-- PROBLEM --
Lines below starting with the line with "if 0 <=? e then z" and going on through the line with "int_lt_float x y" must be output exactly; the rest of the records must be left out.

Excerpts from a dataset:
┌──

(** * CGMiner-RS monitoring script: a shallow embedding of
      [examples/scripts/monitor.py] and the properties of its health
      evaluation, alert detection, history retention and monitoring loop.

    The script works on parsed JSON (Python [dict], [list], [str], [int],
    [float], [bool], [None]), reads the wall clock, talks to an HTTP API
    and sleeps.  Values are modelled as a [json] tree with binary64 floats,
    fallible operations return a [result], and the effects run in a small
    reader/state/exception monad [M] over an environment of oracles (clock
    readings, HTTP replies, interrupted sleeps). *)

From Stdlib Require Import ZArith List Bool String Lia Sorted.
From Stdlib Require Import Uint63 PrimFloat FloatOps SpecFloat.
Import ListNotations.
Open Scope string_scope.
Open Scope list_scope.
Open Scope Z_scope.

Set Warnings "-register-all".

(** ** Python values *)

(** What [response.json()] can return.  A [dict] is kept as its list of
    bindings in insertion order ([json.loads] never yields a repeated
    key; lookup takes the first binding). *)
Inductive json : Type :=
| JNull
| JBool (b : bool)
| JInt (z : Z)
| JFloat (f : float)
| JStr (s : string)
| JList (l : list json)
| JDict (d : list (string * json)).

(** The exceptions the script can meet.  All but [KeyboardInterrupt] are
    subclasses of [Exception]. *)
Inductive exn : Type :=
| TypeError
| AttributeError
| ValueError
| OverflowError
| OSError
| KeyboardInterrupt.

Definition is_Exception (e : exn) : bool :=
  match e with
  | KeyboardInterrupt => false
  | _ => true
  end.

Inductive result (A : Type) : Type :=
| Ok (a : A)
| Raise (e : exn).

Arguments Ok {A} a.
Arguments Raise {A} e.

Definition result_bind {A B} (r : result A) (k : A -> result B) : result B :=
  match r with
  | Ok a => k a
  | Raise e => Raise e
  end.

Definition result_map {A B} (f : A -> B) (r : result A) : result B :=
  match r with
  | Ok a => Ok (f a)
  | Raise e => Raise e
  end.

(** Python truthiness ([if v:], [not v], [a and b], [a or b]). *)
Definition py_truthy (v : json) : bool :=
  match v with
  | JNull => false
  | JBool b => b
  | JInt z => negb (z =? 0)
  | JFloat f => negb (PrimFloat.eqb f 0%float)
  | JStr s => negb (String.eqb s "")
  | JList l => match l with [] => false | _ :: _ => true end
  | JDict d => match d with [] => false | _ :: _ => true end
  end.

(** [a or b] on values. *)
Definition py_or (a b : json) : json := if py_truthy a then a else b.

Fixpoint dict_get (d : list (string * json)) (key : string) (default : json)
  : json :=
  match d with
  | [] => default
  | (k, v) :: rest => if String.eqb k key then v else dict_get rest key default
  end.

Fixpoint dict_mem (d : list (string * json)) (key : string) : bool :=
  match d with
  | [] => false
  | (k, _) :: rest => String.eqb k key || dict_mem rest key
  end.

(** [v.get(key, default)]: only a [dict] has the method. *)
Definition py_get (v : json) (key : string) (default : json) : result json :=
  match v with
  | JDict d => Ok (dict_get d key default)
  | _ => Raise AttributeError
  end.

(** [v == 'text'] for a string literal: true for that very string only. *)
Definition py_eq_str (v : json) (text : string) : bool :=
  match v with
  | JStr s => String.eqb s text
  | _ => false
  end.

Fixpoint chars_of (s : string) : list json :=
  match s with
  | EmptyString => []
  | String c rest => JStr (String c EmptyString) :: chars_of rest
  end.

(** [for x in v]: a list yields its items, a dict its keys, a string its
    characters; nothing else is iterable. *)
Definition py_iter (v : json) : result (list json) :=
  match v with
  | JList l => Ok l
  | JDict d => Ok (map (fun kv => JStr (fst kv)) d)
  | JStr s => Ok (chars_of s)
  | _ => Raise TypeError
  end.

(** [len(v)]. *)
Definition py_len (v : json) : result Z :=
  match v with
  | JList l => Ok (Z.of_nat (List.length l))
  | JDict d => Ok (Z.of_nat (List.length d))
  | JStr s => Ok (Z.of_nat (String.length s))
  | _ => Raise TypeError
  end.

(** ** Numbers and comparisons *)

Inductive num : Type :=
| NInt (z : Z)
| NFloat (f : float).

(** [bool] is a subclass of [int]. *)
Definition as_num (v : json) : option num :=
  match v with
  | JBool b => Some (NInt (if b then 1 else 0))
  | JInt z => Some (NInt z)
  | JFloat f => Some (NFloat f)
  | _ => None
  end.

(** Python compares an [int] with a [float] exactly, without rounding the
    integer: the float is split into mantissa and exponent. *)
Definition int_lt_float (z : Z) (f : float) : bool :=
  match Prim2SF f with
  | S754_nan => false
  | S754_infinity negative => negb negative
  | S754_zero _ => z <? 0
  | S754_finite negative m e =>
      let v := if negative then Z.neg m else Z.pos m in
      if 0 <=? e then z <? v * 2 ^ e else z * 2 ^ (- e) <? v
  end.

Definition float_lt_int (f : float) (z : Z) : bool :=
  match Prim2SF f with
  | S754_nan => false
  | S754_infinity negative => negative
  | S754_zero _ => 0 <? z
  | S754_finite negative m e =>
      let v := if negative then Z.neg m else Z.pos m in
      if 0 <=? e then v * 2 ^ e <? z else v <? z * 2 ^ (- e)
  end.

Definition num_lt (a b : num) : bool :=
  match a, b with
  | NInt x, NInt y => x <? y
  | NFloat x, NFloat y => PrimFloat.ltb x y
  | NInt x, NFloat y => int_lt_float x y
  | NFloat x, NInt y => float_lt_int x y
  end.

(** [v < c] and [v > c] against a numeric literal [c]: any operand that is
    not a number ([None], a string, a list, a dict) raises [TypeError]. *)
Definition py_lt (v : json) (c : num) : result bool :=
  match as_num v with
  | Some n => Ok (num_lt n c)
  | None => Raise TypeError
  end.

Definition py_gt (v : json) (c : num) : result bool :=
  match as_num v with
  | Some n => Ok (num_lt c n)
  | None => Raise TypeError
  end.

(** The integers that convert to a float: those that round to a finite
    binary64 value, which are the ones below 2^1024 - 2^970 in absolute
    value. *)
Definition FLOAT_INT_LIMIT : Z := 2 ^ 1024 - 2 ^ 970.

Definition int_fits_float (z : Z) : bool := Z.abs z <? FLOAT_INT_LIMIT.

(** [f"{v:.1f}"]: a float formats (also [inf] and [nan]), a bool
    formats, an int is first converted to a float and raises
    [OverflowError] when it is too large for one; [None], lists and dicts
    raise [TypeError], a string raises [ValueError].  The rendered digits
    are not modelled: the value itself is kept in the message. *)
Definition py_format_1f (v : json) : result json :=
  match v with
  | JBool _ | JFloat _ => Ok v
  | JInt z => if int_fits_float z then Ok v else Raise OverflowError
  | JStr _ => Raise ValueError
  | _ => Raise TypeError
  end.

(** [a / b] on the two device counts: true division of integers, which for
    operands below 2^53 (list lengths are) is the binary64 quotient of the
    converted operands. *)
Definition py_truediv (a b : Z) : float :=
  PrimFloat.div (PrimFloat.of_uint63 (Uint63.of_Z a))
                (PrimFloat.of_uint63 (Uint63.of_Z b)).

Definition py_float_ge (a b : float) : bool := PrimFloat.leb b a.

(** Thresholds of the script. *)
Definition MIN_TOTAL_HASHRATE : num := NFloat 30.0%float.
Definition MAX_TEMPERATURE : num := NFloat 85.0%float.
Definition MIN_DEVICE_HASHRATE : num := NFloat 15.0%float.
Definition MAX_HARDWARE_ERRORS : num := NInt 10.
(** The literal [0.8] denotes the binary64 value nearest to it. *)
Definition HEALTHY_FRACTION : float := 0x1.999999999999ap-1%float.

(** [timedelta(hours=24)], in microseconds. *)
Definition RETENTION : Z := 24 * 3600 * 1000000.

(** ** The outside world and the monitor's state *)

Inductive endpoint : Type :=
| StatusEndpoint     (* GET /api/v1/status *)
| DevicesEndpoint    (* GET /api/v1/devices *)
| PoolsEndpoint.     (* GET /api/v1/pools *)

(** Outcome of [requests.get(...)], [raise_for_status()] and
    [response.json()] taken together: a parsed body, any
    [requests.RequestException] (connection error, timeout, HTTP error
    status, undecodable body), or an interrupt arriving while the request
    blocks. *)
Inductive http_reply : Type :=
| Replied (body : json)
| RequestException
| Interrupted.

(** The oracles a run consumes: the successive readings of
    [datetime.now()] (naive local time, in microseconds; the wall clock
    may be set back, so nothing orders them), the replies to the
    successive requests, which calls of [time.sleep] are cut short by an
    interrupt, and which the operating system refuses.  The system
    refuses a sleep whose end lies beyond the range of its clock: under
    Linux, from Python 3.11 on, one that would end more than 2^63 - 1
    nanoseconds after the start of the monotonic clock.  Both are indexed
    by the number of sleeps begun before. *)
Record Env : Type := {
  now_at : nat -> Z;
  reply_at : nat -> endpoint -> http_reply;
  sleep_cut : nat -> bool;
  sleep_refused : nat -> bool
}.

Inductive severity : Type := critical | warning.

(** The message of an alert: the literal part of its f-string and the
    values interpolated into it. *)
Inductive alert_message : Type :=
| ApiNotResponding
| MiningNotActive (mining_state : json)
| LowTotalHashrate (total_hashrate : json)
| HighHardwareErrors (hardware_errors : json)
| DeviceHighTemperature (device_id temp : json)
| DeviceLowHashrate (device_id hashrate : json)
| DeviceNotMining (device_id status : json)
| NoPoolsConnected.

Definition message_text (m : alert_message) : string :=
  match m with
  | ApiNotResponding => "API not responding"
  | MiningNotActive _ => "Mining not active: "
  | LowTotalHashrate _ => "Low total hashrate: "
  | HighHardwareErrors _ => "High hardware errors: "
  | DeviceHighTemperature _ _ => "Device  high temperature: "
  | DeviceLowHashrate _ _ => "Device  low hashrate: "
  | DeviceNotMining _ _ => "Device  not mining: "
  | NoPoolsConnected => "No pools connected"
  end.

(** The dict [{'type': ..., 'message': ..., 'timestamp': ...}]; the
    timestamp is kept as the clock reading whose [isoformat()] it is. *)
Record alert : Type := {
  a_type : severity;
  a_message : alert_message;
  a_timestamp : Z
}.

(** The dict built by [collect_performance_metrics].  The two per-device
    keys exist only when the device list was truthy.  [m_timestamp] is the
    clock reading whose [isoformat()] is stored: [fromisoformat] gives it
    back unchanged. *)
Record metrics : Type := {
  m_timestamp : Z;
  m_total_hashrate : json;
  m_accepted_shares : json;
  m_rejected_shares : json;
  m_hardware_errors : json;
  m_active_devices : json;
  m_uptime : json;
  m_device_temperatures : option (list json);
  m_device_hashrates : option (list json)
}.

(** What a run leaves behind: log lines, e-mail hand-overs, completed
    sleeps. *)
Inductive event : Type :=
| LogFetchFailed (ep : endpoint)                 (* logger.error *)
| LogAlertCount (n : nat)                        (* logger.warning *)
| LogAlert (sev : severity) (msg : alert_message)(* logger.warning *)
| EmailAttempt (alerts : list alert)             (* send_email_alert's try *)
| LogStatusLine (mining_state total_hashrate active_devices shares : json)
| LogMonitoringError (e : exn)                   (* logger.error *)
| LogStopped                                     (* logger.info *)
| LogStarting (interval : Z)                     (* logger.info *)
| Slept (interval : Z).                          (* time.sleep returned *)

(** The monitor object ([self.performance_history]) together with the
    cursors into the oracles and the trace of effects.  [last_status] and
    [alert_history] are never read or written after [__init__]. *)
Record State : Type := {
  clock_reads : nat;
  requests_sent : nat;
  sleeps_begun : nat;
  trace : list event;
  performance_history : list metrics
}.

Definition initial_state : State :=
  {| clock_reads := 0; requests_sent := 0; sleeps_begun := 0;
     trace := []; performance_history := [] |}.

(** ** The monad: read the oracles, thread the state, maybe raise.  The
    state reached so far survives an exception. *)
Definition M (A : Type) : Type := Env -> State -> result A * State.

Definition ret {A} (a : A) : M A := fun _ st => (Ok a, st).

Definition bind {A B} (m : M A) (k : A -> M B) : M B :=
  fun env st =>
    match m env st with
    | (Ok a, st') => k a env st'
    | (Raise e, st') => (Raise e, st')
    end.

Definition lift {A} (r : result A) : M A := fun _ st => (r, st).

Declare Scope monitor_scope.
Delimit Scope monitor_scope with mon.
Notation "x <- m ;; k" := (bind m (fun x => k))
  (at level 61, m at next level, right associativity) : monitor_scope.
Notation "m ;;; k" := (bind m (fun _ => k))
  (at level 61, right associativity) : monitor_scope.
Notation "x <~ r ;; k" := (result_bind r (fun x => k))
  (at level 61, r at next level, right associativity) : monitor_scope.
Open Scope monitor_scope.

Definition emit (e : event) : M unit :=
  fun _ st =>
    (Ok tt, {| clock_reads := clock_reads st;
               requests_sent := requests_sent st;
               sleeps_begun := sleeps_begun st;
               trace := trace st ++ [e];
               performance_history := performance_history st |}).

└──

-- PROBLEM SOLUTION --
      if 0 <=? e then z <? v * 2 ^ e else z * 2 ^ (- e) <? v
  end.

Definition float_lt_int (f : float) (z : Z) : bool :=
  match Prim2SF f with
  | S754_nan => false
  | S754_infinity negative => negative
  | S754_zero _ => 0 <? z
  | S754_finite negative m e =>
      let v := if negative then Z.neg m else Z.pos m in
      if 0 <=? e then v * 2 ^ e <? z else v <? z * 2 ^ (- e)
  end.

Definition num_lt (a b : num) : bool :=
  match a, b with
  | NInt x, NInt y => x <? y
  | NFloat x, NFloat y => PrimFloat.ltb x y
  | NInt x, NFloat y => int_lt_float x y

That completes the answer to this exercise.